Problem statement:
Begin at the top of the records and copy each line exactly. The line containing "the [KeyError] of" is the last one to include.

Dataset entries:
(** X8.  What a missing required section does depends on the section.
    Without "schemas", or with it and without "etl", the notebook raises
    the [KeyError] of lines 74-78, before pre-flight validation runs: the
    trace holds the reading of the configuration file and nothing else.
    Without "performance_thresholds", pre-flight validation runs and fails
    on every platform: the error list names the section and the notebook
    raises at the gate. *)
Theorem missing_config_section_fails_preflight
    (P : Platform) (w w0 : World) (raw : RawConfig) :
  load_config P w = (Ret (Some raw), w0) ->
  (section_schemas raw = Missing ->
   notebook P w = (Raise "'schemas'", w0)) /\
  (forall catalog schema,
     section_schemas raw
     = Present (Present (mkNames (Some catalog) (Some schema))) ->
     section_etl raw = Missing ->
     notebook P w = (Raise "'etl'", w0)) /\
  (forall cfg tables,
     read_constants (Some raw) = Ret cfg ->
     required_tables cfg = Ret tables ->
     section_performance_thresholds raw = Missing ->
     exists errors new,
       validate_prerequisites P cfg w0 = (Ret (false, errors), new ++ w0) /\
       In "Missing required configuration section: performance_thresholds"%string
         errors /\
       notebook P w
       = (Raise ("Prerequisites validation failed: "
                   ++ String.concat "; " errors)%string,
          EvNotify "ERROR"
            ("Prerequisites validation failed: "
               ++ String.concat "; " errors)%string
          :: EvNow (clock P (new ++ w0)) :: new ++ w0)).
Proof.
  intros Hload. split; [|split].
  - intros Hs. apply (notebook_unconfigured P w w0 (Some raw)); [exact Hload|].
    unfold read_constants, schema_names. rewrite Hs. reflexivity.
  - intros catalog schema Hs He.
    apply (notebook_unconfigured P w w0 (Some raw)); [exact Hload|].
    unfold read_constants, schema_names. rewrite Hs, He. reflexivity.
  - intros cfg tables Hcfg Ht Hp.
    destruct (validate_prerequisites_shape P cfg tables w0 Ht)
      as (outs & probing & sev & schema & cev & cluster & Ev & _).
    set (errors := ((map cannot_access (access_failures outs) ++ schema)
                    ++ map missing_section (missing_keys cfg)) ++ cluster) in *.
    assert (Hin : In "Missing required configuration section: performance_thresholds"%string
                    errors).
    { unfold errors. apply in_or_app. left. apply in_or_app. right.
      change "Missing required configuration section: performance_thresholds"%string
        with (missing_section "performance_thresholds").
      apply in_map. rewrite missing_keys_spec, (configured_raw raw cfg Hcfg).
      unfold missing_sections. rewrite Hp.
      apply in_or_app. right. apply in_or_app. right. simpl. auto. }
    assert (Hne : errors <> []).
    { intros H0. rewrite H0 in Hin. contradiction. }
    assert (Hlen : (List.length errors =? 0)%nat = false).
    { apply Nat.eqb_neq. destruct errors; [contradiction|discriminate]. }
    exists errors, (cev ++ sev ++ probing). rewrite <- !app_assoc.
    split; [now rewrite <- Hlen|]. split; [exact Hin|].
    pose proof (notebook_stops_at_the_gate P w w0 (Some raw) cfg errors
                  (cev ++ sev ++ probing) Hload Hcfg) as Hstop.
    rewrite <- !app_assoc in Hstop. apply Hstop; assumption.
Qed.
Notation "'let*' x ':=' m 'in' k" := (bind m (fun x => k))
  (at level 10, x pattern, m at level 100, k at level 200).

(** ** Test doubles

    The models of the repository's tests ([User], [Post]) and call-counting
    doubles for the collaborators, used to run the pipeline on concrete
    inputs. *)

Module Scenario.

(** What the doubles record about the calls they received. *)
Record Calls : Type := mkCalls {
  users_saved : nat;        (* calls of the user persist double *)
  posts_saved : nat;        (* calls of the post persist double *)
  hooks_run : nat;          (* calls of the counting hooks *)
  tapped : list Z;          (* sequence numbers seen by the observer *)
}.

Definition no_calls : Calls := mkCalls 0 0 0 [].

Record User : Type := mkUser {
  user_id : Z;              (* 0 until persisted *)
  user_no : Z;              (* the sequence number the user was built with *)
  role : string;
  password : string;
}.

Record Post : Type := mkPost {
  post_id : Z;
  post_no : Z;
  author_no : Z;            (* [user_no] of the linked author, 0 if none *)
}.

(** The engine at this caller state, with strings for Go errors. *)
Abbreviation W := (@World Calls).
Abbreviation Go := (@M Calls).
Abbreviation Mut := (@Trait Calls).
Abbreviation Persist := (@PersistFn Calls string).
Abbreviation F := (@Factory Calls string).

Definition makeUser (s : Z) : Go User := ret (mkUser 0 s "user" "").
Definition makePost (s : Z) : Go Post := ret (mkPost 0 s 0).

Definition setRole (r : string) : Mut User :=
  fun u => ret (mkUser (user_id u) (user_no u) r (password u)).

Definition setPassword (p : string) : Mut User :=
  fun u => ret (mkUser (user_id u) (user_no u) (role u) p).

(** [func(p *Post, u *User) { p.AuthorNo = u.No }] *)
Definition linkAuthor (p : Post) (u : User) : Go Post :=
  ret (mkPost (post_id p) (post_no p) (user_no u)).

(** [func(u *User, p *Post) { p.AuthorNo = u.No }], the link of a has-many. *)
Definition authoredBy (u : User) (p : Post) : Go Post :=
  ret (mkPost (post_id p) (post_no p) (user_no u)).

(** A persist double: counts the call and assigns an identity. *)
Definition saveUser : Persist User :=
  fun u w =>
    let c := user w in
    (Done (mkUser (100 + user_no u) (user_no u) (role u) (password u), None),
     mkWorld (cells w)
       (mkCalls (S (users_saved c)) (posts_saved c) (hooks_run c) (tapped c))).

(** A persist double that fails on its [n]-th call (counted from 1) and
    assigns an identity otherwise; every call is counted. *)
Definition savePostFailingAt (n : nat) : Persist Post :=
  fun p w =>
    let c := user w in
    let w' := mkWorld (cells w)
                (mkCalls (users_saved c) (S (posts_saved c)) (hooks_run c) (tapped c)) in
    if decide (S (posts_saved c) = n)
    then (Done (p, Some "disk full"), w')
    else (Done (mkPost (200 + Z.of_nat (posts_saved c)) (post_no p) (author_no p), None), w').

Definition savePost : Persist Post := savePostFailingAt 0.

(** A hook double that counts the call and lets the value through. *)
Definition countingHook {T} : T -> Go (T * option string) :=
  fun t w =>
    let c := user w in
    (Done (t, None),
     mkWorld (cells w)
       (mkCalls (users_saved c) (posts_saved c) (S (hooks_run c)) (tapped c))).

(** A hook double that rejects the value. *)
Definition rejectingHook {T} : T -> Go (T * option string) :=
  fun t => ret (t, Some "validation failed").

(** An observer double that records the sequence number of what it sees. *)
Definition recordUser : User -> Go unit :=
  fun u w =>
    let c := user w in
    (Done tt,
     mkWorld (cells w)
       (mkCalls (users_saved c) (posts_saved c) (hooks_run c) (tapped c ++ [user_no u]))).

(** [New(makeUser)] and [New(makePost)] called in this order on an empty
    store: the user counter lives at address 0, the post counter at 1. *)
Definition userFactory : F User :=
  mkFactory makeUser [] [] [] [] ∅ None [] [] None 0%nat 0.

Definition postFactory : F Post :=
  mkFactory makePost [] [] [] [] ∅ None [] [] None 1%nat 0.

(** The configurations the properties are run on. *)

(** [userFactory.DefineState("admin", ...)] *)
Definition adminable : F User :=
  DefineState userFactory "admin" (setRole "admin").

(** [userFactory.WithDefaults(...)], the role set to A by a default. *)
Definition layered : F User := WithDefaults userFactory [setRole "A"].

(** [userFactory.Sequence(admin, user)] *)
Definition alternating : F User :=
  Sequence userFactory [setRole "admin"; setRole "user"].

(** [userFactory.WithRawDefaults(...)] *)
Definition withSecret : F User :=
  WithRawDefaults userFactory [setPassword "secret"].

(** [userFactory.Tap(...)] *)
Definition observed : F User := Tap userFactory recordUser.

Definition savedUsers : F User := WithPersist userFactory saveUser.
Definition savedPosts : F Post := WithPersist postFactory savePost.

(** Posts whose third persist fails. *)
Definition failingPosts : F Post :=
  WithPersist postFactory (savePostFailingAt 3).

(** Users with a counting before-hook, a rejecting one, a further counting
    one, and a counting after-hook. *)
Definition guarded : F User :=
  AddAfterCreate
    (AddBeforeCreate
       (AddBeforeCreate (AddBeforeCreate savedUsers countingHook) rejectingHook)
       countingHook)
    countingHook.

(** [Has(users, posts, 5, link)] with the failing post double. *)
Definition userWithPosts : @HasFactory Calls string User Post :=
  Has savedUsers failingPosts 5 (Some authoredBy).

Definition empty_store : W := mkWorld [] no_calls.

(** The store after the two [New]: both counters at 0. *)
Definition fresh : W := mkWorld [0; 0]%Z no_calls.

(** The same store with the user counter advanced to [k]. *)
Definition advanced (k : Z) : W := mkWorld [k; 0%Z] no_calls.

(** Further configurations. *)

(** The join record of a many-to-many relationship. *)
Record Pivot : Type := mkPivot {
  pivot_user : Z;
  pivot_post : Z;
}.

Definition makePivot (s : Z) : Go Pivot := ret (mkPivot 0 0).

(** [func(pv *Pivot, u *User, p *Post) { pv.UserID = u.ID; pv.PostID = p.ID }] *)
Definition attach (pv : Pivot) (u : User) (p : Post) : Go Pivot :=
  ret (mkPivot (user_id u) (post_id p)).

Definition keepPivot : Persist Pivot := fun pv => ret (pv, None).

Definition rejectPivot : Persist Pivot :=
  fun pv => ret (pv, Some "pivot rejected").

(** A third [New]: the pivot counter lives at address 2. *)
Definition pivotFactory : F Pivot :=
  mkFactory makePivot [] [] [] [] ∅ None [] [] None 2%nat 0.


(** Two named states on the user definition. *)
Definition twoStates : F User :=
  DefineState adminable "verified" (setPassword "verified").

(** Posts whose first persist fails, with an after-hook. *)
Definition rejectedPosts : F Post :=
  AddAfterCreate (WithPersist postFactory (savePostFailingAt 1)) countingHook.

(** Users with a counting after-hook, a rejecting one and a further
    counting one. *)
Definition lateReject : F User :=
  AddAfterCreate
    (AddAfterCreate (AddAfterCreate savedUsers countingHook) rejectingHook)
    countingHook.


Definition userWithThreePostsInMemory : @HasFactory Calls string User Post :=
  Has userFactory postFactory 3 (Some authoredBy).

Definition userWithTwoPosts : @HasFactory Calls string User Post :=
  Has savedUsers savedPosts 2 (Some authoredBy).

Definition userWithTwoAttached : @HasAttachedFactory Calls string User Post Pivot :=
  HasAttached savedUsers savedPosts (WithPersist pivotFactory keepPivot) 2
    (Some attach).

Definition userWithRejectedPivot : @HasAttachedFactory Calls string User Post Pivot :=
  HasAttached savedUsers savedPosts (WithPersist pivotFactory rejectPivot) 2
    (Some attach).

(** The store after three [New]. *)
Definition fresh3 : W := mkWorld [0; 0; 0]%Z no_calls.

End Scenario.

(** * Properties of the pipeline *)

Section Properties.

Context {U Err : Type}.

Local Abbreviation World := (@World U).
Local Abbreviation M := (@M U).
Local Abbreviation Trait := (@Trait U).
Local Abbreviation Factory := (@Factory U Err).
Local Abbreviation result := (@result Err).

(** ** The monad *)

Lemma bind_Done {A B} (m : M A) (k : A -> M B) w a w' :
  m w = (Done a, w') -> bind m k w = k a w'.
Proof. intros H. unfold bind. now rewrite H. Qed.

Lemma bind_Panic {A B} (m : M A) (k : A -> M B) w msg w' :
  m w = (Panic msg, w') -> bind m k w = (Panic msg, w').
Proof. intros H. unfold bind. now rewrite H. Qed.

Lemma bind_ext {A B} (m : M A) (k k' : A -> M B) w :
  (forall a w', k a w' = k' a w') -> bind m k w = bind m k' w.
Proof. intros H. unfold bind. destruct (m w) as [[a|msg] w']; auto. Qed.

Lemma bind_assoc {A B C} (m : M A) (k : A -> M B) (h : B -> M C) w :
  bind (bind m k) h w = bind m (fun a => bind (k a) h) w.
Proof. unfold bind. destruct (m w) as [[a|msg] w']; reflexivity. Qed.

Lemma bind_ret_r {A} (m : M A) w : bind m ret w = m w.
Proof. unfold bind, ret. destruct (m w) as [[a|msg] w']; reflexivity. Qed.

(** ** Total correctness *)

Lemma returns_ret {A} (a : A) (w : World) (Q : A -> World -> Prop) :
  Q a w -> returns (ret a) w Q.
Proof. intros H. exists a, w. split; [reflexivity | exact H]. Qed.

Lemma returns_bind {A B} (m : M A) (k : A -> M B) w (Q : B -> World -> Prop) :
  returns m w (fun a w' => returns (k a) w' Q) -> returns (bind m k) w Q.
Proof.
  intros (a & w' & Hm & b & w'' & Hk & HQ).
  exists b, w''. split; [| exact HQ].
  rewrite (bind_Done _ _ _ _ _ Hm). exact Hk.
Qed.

Written reply:
(** X8.  What a missing required section does depends on the section.
    Without "schemas", or with it and without "etl", the notebook raises
    the [KeyError] of lines 74-78, before pre-flight validation runs: the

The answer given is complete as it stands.